Treacherous
Road To Oslo
Begins Here
By Ramzy Baroud
11 November, 2006
Countercurrents.org
Attempts
to coerce Palestinians into submission have not always manifested themselves
in the crude form of a tank, a bullet, the withholding of aid, or the
denial of freedom of movement. These efforts were at times more imaginative
and shrewd, through the sponsoring and espousing of factionalism, the
purchasing of the integrity of a politician, and pressing Palestinians
themselves to promote foreign agendas, whether knowingly or unwittingly.
Coupled with the collective
punishment endowed on Palestinians by the ever-indifferent international
community - Israel's friends in the West and a few Arab and Muslim allies
- such creative methods often reaped the desired results, albeit for
a little while. I became familiar with one of these attempts recently
in London.
It was recently revealed
that a few individuals, affiliated with the Hamas government and Hamas-dominated
parliament were allowed entry into Britain. News of the visit was first
unveiled by the disingenuous Israeli media, which concocted a skewed
version of the event, claiming that the delegation met with Israeli
'academicians' in London.
The 'leak' was unsubstantiated,
but not in its entirety. The 'breakthrough' visit, as was viewed by
several observers, was timed to coincide with another visit made by
a Palestinian figure, who had indeed met with Israelis. The hope though,
was for the government delegation to join the meetings, as a first step
toward 'breaking the ice.'
Disappointingly to many,
Ahmed Youssef, top advisor to the Palestinian prime minister, as well
as a less known member of Parliament - vehemently refused to participate.
Both meetings took place parallel to one another; the Israeli media,
whether by ignorance or by design, assumed that the merger did in fact
take place and reported the Hamas concession worldwide.
If such a meeting had in
fact taken place, national strife and internal Palestinian infighting
would have morphed into a completely new dimension: it could be argued
that what took the once dominant faction, Fatah, many years to concede,
took Hamas eight months.
But the rest of the meetings
in London, and later in Belfast, were not entirely innocent either.
Hamas, a government under siege, backed by most Palestinians, is losing
its grip on power; the Palestinian economy is in complete tatters; factionalism
and chaos are taking hold to the point that iniquitous civil war predictions
are becoming part of mainstream life in Gaza.

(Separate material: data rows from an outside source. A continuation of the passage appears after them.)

(* ===== verification/LispReader.v ===== *)
(** * The reader and the printer of the Lisp interpreter (kernel/minilisp.c) *)

From stdpp Require Import strings pretty.
From S2P Require Import Prelude LispHeap LispObjects.

(** ** Characters *)

Definition EOF : Z := -1.

(** A [char] is signed. *)
Definition schar (a : Ascii.ascii) : Z := let n := Z.of_N (Ascii.N_of_ascii a) in if n <? 128 then n else n - 256.
Definition char_of (c : Z) : Ascii.ascii := Ascii.ascii_of_N (Z.to_N (wrap 8 c)).

(** The loop on [SerialPeak] ends when there is a byte. *)
Definition peek : St LISP Z :=
  w ← gets World;
  match Input w with
  | EmptyString => fail FWait
  | String a _ => mret (schar a)
  end.

Definition with_Input i (w : WORLD) := mkWorld i (Output w) (Slept w) (GensymCount w).
Definition get1char : St LISP Z :=
  w ← gets World;
  match Input w with
  | EmptyString => fail FWait
  | String a rest => set_World (with_Input rest);; mret (schar a)
  end.

(** In the C locale. *)
Definition isdigit (c : Z) : bool := (48 <=? c) && (c <=? 57).
Definition isalpha (c : Z) : bool := (65 <=? c) && (c <=? 90) || (97 <=? c) && (c <=? 122).
Definition isalnum (c : Z) : bool := isalpha c || isdigit c.

Definition symbol_chars : string := "~!@#$%^&*-_=+:/?<>".
Definition SYMBOL_MAX_LEN : Z := 200.

(** [strchr] also finds the end of the string. *)
Definition strchr (s : string) (c : Z) : bool := (c =? 0) || existsb (fun a => schar a =? c) (String.list_ascii_of_string s).

(** The C string in a buffer. *)
Fixpoint cstr (s : string) : string :=
  match s with
  | EmptyString => EmptyString
  | String a s => if schar a =? 0 then EmptyString else String a (cstr s)
  end.

(** ** The reader *)

Definition is_space (c : Z) : bool := (c =? 32) || (c =? 10) || (c =? 13) || (c =? 9).

Fixpoint skip_line (fuel : nat) : St LISP unit :=
  match fuel with
  | O => fail FFuel
  | S fuel =>
      c ← get1char;
      if (c =? EOF) || (c =? 10) then mret tt
      else if c =? 13 then
        n ← peek;
        if n =? 10 then get1char;; mret tt else mret tt
      else skip_line fuel
  end.

Fixpoint read_number (fuel : nat) (val : Z) : St LISP Z :=
  c ← peek;
  if isdigit c then
    match fuel with
    | O => fail FFuel
    | S fuel => c ← get1char; read_number fuel (int32 (val * 10 + (c - 48)))
    end
  else mret val.

(** [buf] holds [len] characters. *)
Fixpoint symbol_loop (fuel : nat) (buf : string) (len : Z) : St LISP string :=
  c ← peek;
  if isalnum c || strchr symbol_chars c then
    match fuel with
    | O => fail FFuel
    | S fuel =>
        if SYMBOL_MAX_LEN <=? len then error else
        c ← get1char;
        symbol_loop fuel (buf +:+ String (char_of c) EmptyString) (len + 1)
    end
  else mret buf.

Definition read_symbol (fuel : nat) (c : Z) : St LISP ptr :=
  buf ← symbol_loop fuel (String (char_of c) EmptyString) 1;
  intern fuel (cstr buf).

Section read.
Context (read_expr : St LISP ptr).

(** [for (;;)] in [read_list] *)
Fixpoint list_loop (fuel : nat) (obj head last : slot) : St LISP ptr :=
  match fuel with
  | O => fail FFuel
  | S fuel' =>
      e ← read_expr;
      put obj e;;
      if e =? NULL then error
      else if e =? Cparen then
        h ← get head;
        reverse fuel h
      else if e =? Dot then
        l ← read_expr;
        put last l;;
        close ← read_expr;
        if negb (close =? Cparen) then error else
        h ← get head;
        ret ← reverse fuel h;
        l ← get last;
        set_cdr h l;;
        mret ret
      else
        c ← cons obj head;
        put head c;;
        list_loop fuel' obj head last
  end.

Definition read_list (fuel : nat) : St LISP ptr :=
  DEFINE3 (fun obj head last =>
    put head Nil;;
    list_loop fuel obj head last).

Definition read_quote (fuel : nat) : St LISP ptr :=
  DEFINE2 (fun sym tmp =>
    s ← intern fuel "quote";
    put sym s;;
    e ← read_expr;
    put tmp e;;
    c ← cons tmp NilVar;
    put tmp c;;
    c ← cons sym tmp;
    put tmp c;;
    get tmp).
End read.

Fixpoint read_expr (fuel : nat) : St LISP ptr :=
  match fuel with
  | O => fail FFuel
  | S fuel =>
      c ← get1char;
      if is_space c then read_expr fuel
      else if c =? EOF then mret NULL
      else if c =? 59 then skip_line fuel;; read_expr fuel
      else if c =? 40 then read_list (read_expr fuel) fuel
      else if c =? 41 then mret Cparen
      else if c =? 46 then mret Dot
      else if c =? 39 then read_quote (read_expr fuel) fuel
      else if isdigit c then n ← read_number fuel (c - 48); make_int n
      else
        negative ← (if c =? 45 then p ← peek; mret (isdigit p) else mret false);
        if (negative : bool) then n ← read_number fuel 0; make_int (int32 (- n))
        else if isalpha c || strchr symbol_chars c then read_symbol fuel c
        else error
  end.

(** ** The printer *)

Section print.
Context (print : ptr -> St LISP unit).

(** [for (;;)] in the case of a cell *)
Fixpoint print_cells (fuel : nat) (obj : ptr) : St LISP unit :=
  match fuel with
  | O => fail FFuel
  | S fuel =>
      a ← car obj;
      print a;;
      d ← cdr obj;
      if d =? Nil then mret tt else
      v ← valof d;
      if negb (is_cell v) then write " . ";; print d
      else write " ";; print_cells fuel d
  end.
End print.

Fixpoint print (fuel : nat) (obj : ptr) : St LISP unit :=
  match fuel with
  | O => fail FFuel
  | S fuel =>
      v ← valof obj;
      match v with
      | TCELL _ _ =>
          write "(";;
          print_cells (print fuel) fuel obj;;
          write ")"
      | TINT n => lisp_printf (pretty n)
      | TSYMBOL s => lisp_printf s
      | TPRIMITIVE _ => lisp_printf "<primitive>"
      | TFUNCTION _ _ _ => lisp_printf "<function>"
      | TMACRO _ _ _ => lisp_printf "<macro>"
      | TMOVED _ => lisp_printf "<moved>"
      | TCONST CTrue _ _ => lisp_printf "t"
      | TCONST CNil _ _ => lisp_printf "()"
      | TCONST CDot _ _ | TCONST CCparen _ _ | TENV _ _ => error
      end
  end.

Indeed, a siege from within
and without, aided by occasional, but determined Israeli onslaughts
- the latest in Beit Hanun in northern Gaza that has already killed
scores, including peaceful women protestors - is pressuring the government
to desperately seek alternatives.
Even before its advent as
the major political party in the Occupied Territories in January 2006,
Hamas has long wagered on the support of the Arab and Muslim world.
That has proven to be a fatal mistake, since popular displays of solidarity
with the Palestinian people on the streets of Karachi or Tripoli don't
necessary reflect the full and unconditional backing of the Pakistani
and Libyan governments. The latter is dictated by real politic, personal
interests, regional checks and balances, and international obligations
- particularity to the United States government.
The last eight months were
indeed long enough to force Hamas to reconsider its approach to politics:
breaking the siege on Gaza, it deduced, starts in Washington, with Israeli
consent, of course. Washington, however, is a long way from Gaza, since
the distance between the latter and Damascus and Tehran is too close
for comfort from the US viewpoint and its own checks and balances; London,
thus, was the most practicable destination.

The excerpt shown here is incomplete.